鳥取市鹿野町在住。東京で20年間IT関係の会社を経て、鳥取にUターン。 鳥取の魅力的な働き方ができる会社や、面白い働き方をしている個人の情報を発信していきます。

鳥取の企業の中で、リモートワークや複業などの新しい働き方はまだまだ少ないと思います。
そこで今回は、鳥取でリモートワーク・複業可という柔軟な働き方を提供しているNPO法人 学生人材バンクの代表である中川 玄洋さんと、実際に働いている藤吉 航介さんに取材をし、その働き方や働きやすさなどについて伺ってきましたのでご紹介します。

最初に、NPO法人 学生人材バンクの代表 中川 玄洋さんにお話を伺いました。

中川 玄洋さんにインタビュー

学生人材バンクについてお聞かせください。

事業内容は、組織と外部人材のコーディネートです。

例えば、「鳥取で何かしたい!」という地域、企業と鳥取の学生をつなぎ、そのチャレンジを応援していく仕組みやキッカケを提供していくものです。

その中でも行政の仕事が8割程度で、2割が企業からの仕事です。

現状ではコーディネートする人材の大半は大学生で、社員は、鳥取に4名、米子に1名、北栄町に1名という体制で行っています。

リモートワークの働き方について

基本的に、パソコンがつながりさえすれば、オフィスへの出社義務はなく、好きなときに仕事をしてくれればOKです。

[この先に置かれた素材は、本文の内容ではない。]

(** Witness of C8: the proxy add-on is not in the tenant cluster, the remover
    reports not-found, [CleanUp] returns [(false, nil)]. *)
Lemma CleanUp_follows_remover_witness :
  IsNotFound (FakeCluster.notFound "kube-proxy") = true
  /\ (CleanUp FakeCluster.env (addon AddonKubeProxy)
        (cluster_state (tenant_addons (Some addonSpec) None "" "kubeadmHash1")
           {| FakeCluster.installed := ["coredns"];
              FakeCluster.down := false |})).1
     = Returned (false, None).
Proof.
  split; [reflexivity | ].
  destruct (CleanUp_follows_remover FakeCluster.env (addon AddonKubeProxy)
              (cluster_state
                 (tenant_addons (Some addonSpec) None "" "kubeadmHash1")
                 {| FakeCluster.installed := ["coredns"];
                    FakeCluster.down := false |})
              tt _ (or_intror eq_refl) eq_refl)
    as (remover & Hsel & _ & Hnotfound & _).
  injection Hsel as <-.
  exact (Hnotfound _ eq_refl eq_refl).
Defined.

(** The other two outcomes of [CleanUp] on the same tenant. *)
Lemma scenario_cleanup_outcomes :
  (CleanUp FakeCluster.env (addon AddonKubeProxy)
     (cluster_state (tenant_addons (Some addonSpec) None "" "kubeadmHash1")
        {| FakeCluster.installed := ["coredns"; "kube-proxy"];
           FakeCluster.down := false |})).1
  = Returned (true, None)
  /\ (CleanUp FakeCluster.env (addon AddonKubeProxy)
        (cluster_state (tenant_addons (Some addonSpec) None "" "kubeadmHash1")
           {| FakeCluster.installed := ["coredns"; "kube-proxy"];
              FakeCluster.down := true |})).1
     = Returned (false, Some FakeCluster.unavailable).
Proof. split; vm_compute; reflexivity. Qed.

(** Counterexample to C10 as stated.  With discriminant 2 the selector
    behind [ShouldCleanup] returns an error, and [ShouldCleanup] answers
    [false] all the same; [ShouldStatusBeUpdated] answers [true]. *)
Lemma unknown_discriminant_is_silent :
  (getSpec (addon 2) (tenant_addons None None "" "")).2
  = Some (Errorf "%s has no spec" 2)
  /\ ShouldCleanup (addon 2) (tenant_addons None None "" "") = false
  /\ (GetStatus (addon 2) (tenant_addons None None "" "")).2
     = Some (Errorf "%s has no addon status" 2)
  /\ ShouldStatusBeUpdated (addon 2) (tenant_addons None None "" "") = true.
Proof. repeat split. Qed.

(** Witness of C10 as amended, at discriminant 2. *)
Lemma unknown_discriminant_witness :
  ShouldCleanup (addon 2) (tenant_addons None None "" "") = false
  /\ ShouldStatusBeUpdated (addon 2) (tenant_addons None None "" "") = true.
Proof.
  destruct (unknown_discriminant (addon 2) (tenant_addons None None "" ""))
    as (_ & _ & _ & _ & H1 & H2).
  - discriminate.
  - discriminate.
  - exact (conj H1 H2).
Defined.

(** Witness of the panic, at discriminant 2. *)
Lemma unknown_discriminant_panics_witness :
  (CleanUp FakeCluster.env (addon 2)
     (cluster_state (tenant_addons None None "" "")
        {| FakeCluster.installed := []; FakeCluster.down := false |})).1
  = Panicked index_out_of_range.
Proof.
  rewrite (proj1 (unknown_discriminant_panics FakeCluster.env (addon 2)
             (cluster_state (tenant_addons None None "" "")
                {| FakeCluster.installed := []; FakeCluster.down := false |})
             ltac:(discriminate) ltac:(discriminate))).
  reflexivity.
Defined.

End AddonScenarios.

(** * More on the datastore Setup resource: preparation, status, failures *)

Module SetupCycle.
Import v1alpha1 controllerutil utils DatastoreSetup Tactics SetupFacts.

Section Cycle.
Context {W : Type}.
Implicit Types (r : Setup W) (st : State W) (tcp : TenantControlPlane).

リモートワークができるようになった頃から、その環境は整えられていたと思います。

昔から実現できていたポイントとして、通信費の補助も出していて、自宅にネット回線がなくても、テザリングなどでアクセスできるようにしていたことです。

また大学生とのやりとりは、オフラインの資料や、会議など場所の制限をかけると帰省したときに対応しづらくなるので、日程などは今はgoogleカレンダーで共有していますが、会社として創業期(2004年頃)の段階からグループウェアや、社内SNSツール(Openpne)を使って遠隔でデータ共有やコミュニケーションができる環境を整えていました。
これは創業時にITに強い大学生がいたのでできたことだと思っています。

最近は大学生とのやり取りは、LINEグループを使うようになっていますが、定点観測しにくいことから社内SNSは今も活用しています。

会議については、新型コロナウイルスが広がる昨年までは集まってホワイトボードで行っていましたが、Zoomの法人契約をしてオンライン会議になりました。

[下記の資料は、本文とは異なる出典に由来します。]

(** * PacManAI: a shallow embedding of the decision core

    The embedded source is the [PacmanAI] module (ghost model, expectimax,
    anti-oscillation tracker, A-star, minimax, static evaluator) together
    with the controllers that call it and the part of the game loop that
    watches the ghosts for the ghost model.

    Conventions of the embedding.
    - Pixel positions are integer coordinates ([Z]); the engine moves its
      actors by whole pixels.  [Math.round (p / 10)] on an integer [p] is
      [(p + 5) / 10] with floor division (ties go up, as in JavaScript).
    - JavaScript numbers that hold scores and probabilities are read as
      exact rationals ([Q]); [Infinity] and [-Infinity] are explicit
      constructors of an extended type.  Where a property depends on the
      last bits of a number, the function is written a second time, in
      [InDoubles], with every sum, product and quotient rounded to the
      nearest double ([Double.binary64]).
    - A thrown [TypeError] (a property read on [undefined]) is [None].
    - [Math.random()] is an argument of the controllers that call it.
    - The direction constants [UP], [DOWN], [LEFT], [RIGHT], [NONE] and the
      map object come from the base engine; directions are an enumeration
      and the map is a record of the two queries the core uses. *)

From Stdlib Require Import ZArith QArith Qabs Qround Qpower Qreduction List String Lia Lqa Bool.
From Stdlib Require PrimFloat FloatOps SpecFloat Uint63.
From stdpp Require Import base option gmap strings list.
Import ListNotations.

#[local] Open Scope Z_scope.

(** ** Grid and movement model *)

Inductive direction : Type := UP | DOWN | LEFT | RIGHT | NONE.

#[global] Instance direction_eq_dec : EqDecision direction.
Proof. solve_decision. Defined.

Definition direction_eqb (a b : direction) : bool := bool_decide (a = b).

(** A pixel position [{x, y}] and a grid cell [{x, y}] are both pairs of
    integers; the two names keep the units apart. *)
Record pos : Type := Pos { px : Z; py : Z }.
Record cell : Type := Cell { cx : Z; cy : Z }.

#[global] Instance pos_eq_dec : EqDecision pos.
Proof. solve_decision. Defined.

#[global] Instance cell_eq_dec : EqDecision cell.
Proof. solve_decision. Defined.

#[global] Instance cell_countable : Countable cell.
Proof.
  refine (inj_countable' (fun c => (cx c, cy c)) (fun p => Cell p.1 p.2) _).
  intros [x y]; reflexivity.
Defined.

(** [Math.round (p / 10)] for an integer pixel coordinate. *)
Definition round10 (p : Z) : Z := (p + 5) / 10.

(** [toGrid]. *)
Definition toGrid (p : pos) : cell := Cell (round10 (px p)) (round10 (py p)).

(** The tiles of the base engine's map data that the core tests for. *)
Inductive tile : Type := WALL | BISCUIT | EMPTY | BLOCK | PILL.

#[global] Instance tile_eq_dec : EqDecision tile.
Proof. solve_decision. Defined.

(** The map collaborator: [map.isFloorSpace(cell)] and [map.getMap()]
    (rows of tiles, indexed [mapData[y][x]]). *)
Record gameMap : Type := GameMap {
  isFloorSpace : cell -> bool;
  getMap : list (list tile)
}.

Definition directions : list direction := [UP; DOWN; LEFT; RIGHT].

(** The [deltas] tables; [unit] is 1 for grid steps and 10 for pixel steps.
    [deltas[NONE]] is [undefined] in the source. *)
Definition delta (unit : Z) (d : direction) : option (Z * Z) :=
  match d with
  | UP => Some (0, - unit)
  | DOWN => Some (0, unit)
  | LEFT => Some (- unit, 0)
  | RIGHT => Some (unit, 0)
  | NONE => None
  end.

Definition opposites (d : direction) : option direction :=
  match d with
  | UP => Some DOWN
  | DOWN => Some UP
  | LEFT => Some RIGHT
  | RIGHT => Some LEFT
  | NONE => None
  end.

(** [getValidMoves]: the four neighbours of the rounded position, kept in
    the order Up, Down, Left, Right. *)
Definition getValidMoves (map : gameMap) (p : pos) : list direction :=
  let gridX := round10 (px p) in
  let gridY := round10 (py p) in
  List.filter
    (fun dir =>
       match delta 1 dir with
       | Some (ddx, ddy) => isFloorSpace map (Cell (gridX + ddx) (gridY + ddy))
       | None => false
       end)
    directions.

(** [manhattanDistance]. *)
Definition manhattanDistance (a b : cell) : Z :=
  Z.abs (cx a - cx b) + Z.abs (cy a - cy b).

大学生たちは集まるときは会いたいという声が非常に多いですが、社員は全然オンラインでも問題ないようです。

ですが、昨年末に社員で集まって合宿をした際、オンラインだけだと雑談をする機会が減ったので、距離感が難しくなったという話が初めて出ました。

今は、ミーティングの冒頭部に近況を軽く話す機会を作り、近況などを知ることであえて余白に余計な情報を入れて、相手への違和感をなくすようにしています。

複業(副業)について会社としての考えを教えてください。

「あなたの人生だから自分で決めよう」というのが団体で大事にしたいことです。

NPOはまだまだ収入が多い業界ではないです。経営者としては、そこを改善していくのは努めますが、社員の可能性や選択肢として、自分の時間を使い、収入やシゴトの幅を自由に広げることができるのはいいのではないかと考えています。

私自身は、複業としてこの団体を立ち上げました。
最初はやりたいことだけど食えなかった。だんだんと割合が多くなり、学生人材バンクとして成り立ってきたので、やりたいことにチャレンジする意味でも「複業(副業)はいい」という風に認識しているところがあります。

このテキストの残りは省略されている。